Sufferers of a condition called Barrett esophagus – in which there is an abnormal change in cells lining the lower part of the esophagus due to chronic acid reflux – are usually treated with surgery.

The condition has a strong link to a deadly cancer called esophageal adenocarcinoma. In fact, Barrett esophagus is found in up to 15 percent of patients who seek medical care for heartburn.

But Jerusalem’s Shaare Zedek Medical Center now offers radiowave treatment instead of surgery to eliminate the abnormal cells and prevent the development of cancer. Dr. Dov Weinberg, head of the endoscopic unit in the hospital’s gastroenterology branch, explained that surgery for Barrett esophagus is major and complex. Patients have to be hospitalized for a week to 10 days and take a long time to recover, he said. The new, non-invasive treatment, however, is quick and does not require hospitalization.

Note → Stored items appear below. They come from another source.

(* ===== verification/GroupHandleSpec.v ===== *)
(** * A received commit keeps the group's state coherent

    Theorems about GroupHandle.v for an ordinary group under the default policy: the roster, the
    registry and the authenticated head a handle holds are always those of its ledger, a refused commit
    changes nothing, and two handles with one head hold one roster and one registry. *)

From S2P Require Import Prelude HubProtocol Json ControllerLog GroupFold GroupFoldSpec Credential LedgerHead Policy PolicySpec GroupHandle.

(** ** What the MLS library does with the extensions *)

(** The extension list after a commit: the one its last group-context-extensions proposal carries. *)
Definition extensionsAfter (proposals : list ProposalWithSender) (current : list GroupContextExtension) :
    list GroupContextExtension :=
  foldl (λ acc p, match pw_proposal p with GroupContextExtensions extensions => extensions | _ => acc end)
    current proposals.

(** RFC 9420: a commit frame carries a commit, and an accepted message replaces the extensions only by
    a group-context-extensions proposal. *)
Definition mlsLaw (mls : MlsState -> Frame -> option MlsOutcome) : Prop :=
  ∀ state frame outcome, mls state frame = Some outcome ->
    (∀ data wire, frame = PrivateCommit data wire ->
       ∃ sender proposals, mo_incoming outcome = CommitMessage sender proposals) ∧
    ml_extensions (mo_state outcome) =
      match mo_incoming outcome with
      | CommitMessage _ proposals => extensionsAfter proposals (ml_extensions state)
      | ProposalMessage _ => ml_extensions state
      end.

Lemma extensionsAfter_cases proposals : ∀ current,
  (extensionsAfter proposals current = current ∧ (∀ p, p ∈ proposals -> isGCE (pw_proposal p) = false)) ∨
  ∃ p, p ∈ proposals ∧ pw_proposal p = GroupContextExtensions (extensionsAfter proposals current).
Proof.
  unfold extensionsAfter. induction proposals as [|p proposals IH]; intros current; cbn [foldl].
  { left. split; [done|]. by intros ? ?%elem_of_nil. }
  destruct (IH (match pw_proposal p with GroupContextExtensions e => e | _ => current end))
    as [[Heq Hno]|(q & Hin & Hq)]; [|right; exists q; by rewrite elem_of_cons; auto].
  rewrite Heq. destruct (isGCE (pw_proposal p)) eqn:Hp.
  - right. exists p. rewrite elem_of_cons. split; [by left|]. by destruct (pw_proposal p).
  - left. split; [by destruct (pw_proposal p)|]. intros q [->|Hq]%elem_of_cons; [done|by apply Hno].
Qed.

Section coherence.
Context (normalizeDID : string -> string) (isControllerLog : json -> bool)
        (lifecycleApply : VerifiedLedgerEntry json -> DeviceRegistry -> string -> option DeviceRegistry)
        (parseJSON : bytes -> option json) (sha256 : bytes -> bytes)
        (verifyToken : string -> option (string * json)) (ledgerEntryDigest : string -> string)
        (verifyManagementCapability : option string -> list json -> string -> string -> bytes -> bool)
        (resolveLedgerEntries : option (list string -> list string))
        (gate : GroupHandle -> option Leaf -> list (VerifiedLedgerEntry json) -> DeviceRegistry -> CommitPolicyContext ->
                IncomingMessage -> bool)
        (postApply : GroupHandle -> option Leaf -> list (VerifiedLedgerEntry json) -> DeviceRegistry ->
                     CommitPolicyContext -> IncomingMessage -> MlsState -> bool)
        (mayReadmitResetDevice : DeviceRegistry -> MLSCredentialIdentity -> bool)
        (mls : MlsState -> Frame -> option MlsOutcome).

Abbreviation VERIFY := (verifyLedgerEntry normalizeDID verifyToken).
Abbreviation RESOLVE := (resolveEntries normalizeDID verifyToken ledgerEntryDigest resolveLedgerEntries).
Abbreviation PREPARE := (prepareCommitPipeline normalizeDID isControllerLog lifecycleApply parseJSON verifyToken
  ledgerEntryDigest verifyManagementCapability resolveLedgerEntries).
Abbreviation COMBINED := (combined normalizeDID parseJSON sha256 gate None).
Abbreviation APPLY := (applyOnAccept normalizeDID isControllerLog lifecycleApply parseJSON mayReadmitResetDevice).
Abbreviation PROCESS := (processMessage normalizeDID isControllerLog lifecycleApply parseJSON sha256 verifyToken
  ledgerEntryDigest verifyManagementCapability resolveLedgerEntries gate postApply None mayReadmitResetDevice mls).
Abbreviation CONTROL := (foldControl normalizeDID isControllerLog lifecycleApply).

(** ** Coherent handles *)

(** A body held under an id is the token that id names, as it verified. *)
Definition authentic (id : string) (held : HeldLedgerEntry) : Prop :=
  ledgerEntryDigest (hl_token held) = id ∧ VERIFY (hl_token held) = Some (hl_verified held).

Definition idsOf (ledger : list LedgerLogEntry) : list string := map ll_entryID ledger.

Definition headOf (g : GroupHandle) : bytes := computeHead sha256 (gh_groupID g) (idsOf (gh_ledger g)).

Record coherent (g : GroupHandle) : Prop := {
  coherent_control : mkControl (gh_roster g) (gh_registry g) =
    CONTROL (map inputOf (gh_ledger g)) (gh_anchor g) (gh_groupID g);
  coherent_head : findExtension LEDGER_HEAD_EXTENSION_TYPE (ml_extensions (gh_state g)) =
    Some (mkExtension LEDGER_HEAD_EXTENSION_TYPE (Raw (encodeLedgerHead (headOf g))));
  coherent_bodies : ∀ id held, gh_entryBodies g !! id = Some held -> authentic id held;
  coherent_ledger : ∀ e, e ∈ gh_ledger g -> authentic (ll_entryID e) (ll_held e);
}.

(** ** Resolution *)

Definition allAuthentic (bodies : gmap string HeldLedgerEntry) : Prop := map_Forall authentic bodies.

Lemma resolveHeld_authentic bodies ids :
  allAuthentic bodies -> allAuthentic (resolveHeld bodies ids).
Proof.
  intros Hb. unfold resolveHeld. assert (allAuthentic ∅) as Hacc by (intros ? ?; by rewrite lookup_empty).
  revert Hacc. generalize (∅ : gmap string HeldLedgerEntry). induction ids as [|id ids IH]; [done|].
  intros acc Hacc. cbn [foldl]. apply IH. destruct (bodies !! id) as [held|] eqn:Hl; [|done].
  apply map_Forall_insert_2; [|done]. by apply Hb.
Qed.

Lemma resolveToken_authentic missing resolved token :
  allAuthentic resolved ->
  allAuthentic (resolveToken normalizeDID verifyToken ledgerEntryDigest missing resolved token).
Proof.
  intros Hr. unfold resolveToken. destruct (_ || _); [done|].
  destruct (VERIFY token) as [v|] eqn:Hv; [|done]. by apply map_Forall_insert_2.
Qed.

Lemma orderEntries_spec resolved ids entries :
  allAuthentic resolved -> orderEntries resolved ids = Ok entries ->
  idsOf entries = ids ∧ ∀ e, e ∈ entries -> authentic (ll_entryID e) (ll_held e).
Proof.
  intros Hr. unfold orderEntries. destruct (filter _ ids) as [|] eqn:Hfilter; [|done]. intros [= <-].
  assert (∀ id, id ∈ ids -> is_Some (resolved !! id)) as Hall.
  { intros id Hin. destruct (resolved !! id) eqn:Hl; [by eexists|exfalso].
    assert (id ∈ filter (λ id, isMissing resolved id = true) ids) as Hf
      by (apply list_elem_of_filter; unfold isMissing; by rewrite Hl).
    rewrite Hfilter in Hf. by apply elem_of_nil in Hf. }
  clear Hfilter. split.
  - induction ids as [|id ids IH]; [done|]. cbn [omap list_omap].
    destruct (Hall id) as [held Hl]; [by left|]. rewrite Hl. cbn [fmap option_fmap option_map].
    unfold idsOf in *. cbn [map ll_entryID]. f_equal. apply IH. intros i Hi. apply Hall. by right.
  - intros e (id & Hin & He)%list_elem_of_omap. destruct (resolved !! id) as [held|] eqn:Hl; [|done].
    injection He as <-. by apply Hr.
Qed.

Lemma resolveEntries_spec bodies ids entries :
  allAuthentic bodies -> RESOLVE bodies ids = Ok entries ->
  idsOf entries = ids ∧ ∀ e, e ∈ entries -> authentic (ll_entryID e) (ll_held e).
Proof.
  intros Hb. unfold resolveEntries. pose proof (resolveHeld_authentic bodies ids Hb) as Hheld.
  destruct (_ =? 0)%nat; [by apply orderEntries_spec|]. destruct resolveLedgerEntries as [fetch|]; [|done].
  set (missing := filter _ ids) at 1 2 3. intros Hok.
  assert (∀ tokens acc, allAuthentic acc -> allAuthentic (foldl
    (resolveToken normalizeDID verifyToken ledgerEntryDigest missing) acc tokens)) as Hfold.
  { induction tokens as [|token tokens IH]; [done|]. intros acc Hacc. cbn [foldl].
    by apply IH, resolveToken_authentic. }
  case_match; [|done]. eapply orderEntries_spec; [|exact Hok]. by apply Hfold.
Qed.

A gastroscope is introduced through the mouth, bringing a cateter into the esophagus. Radio waves destroy the affected tissue, allowing new, healthy cells to replace it. The patient is send home on the same day, recovery is speedy and the patient’s longterm quality of life is preserved. The procedure is much less expensive and a boon for all.

PREVENTING HARM One of the biggest challenges to parents is constantly thinking in advance about hazards to kids – from swallowable objects on the floor to playing with matches to smoking – and how to prevent them. As parents, we’ve all seen our children teeter on a chair, leap from the sofa and/ or careen about the playground, fearing the worst. How can we teach them to be safer? Such was the goal of a team of researchers at the University of Iowa, who analyzed in a new study how children take stock of various real-life scenarios and how mothers can help them assess potential hazards. They concluded that the two groups don’t see eye-to-eye on situational dangers. Because of that, it’s critical that mothers explain why a situation is dangerous, beyond simply administering a verbal slap on the wrist.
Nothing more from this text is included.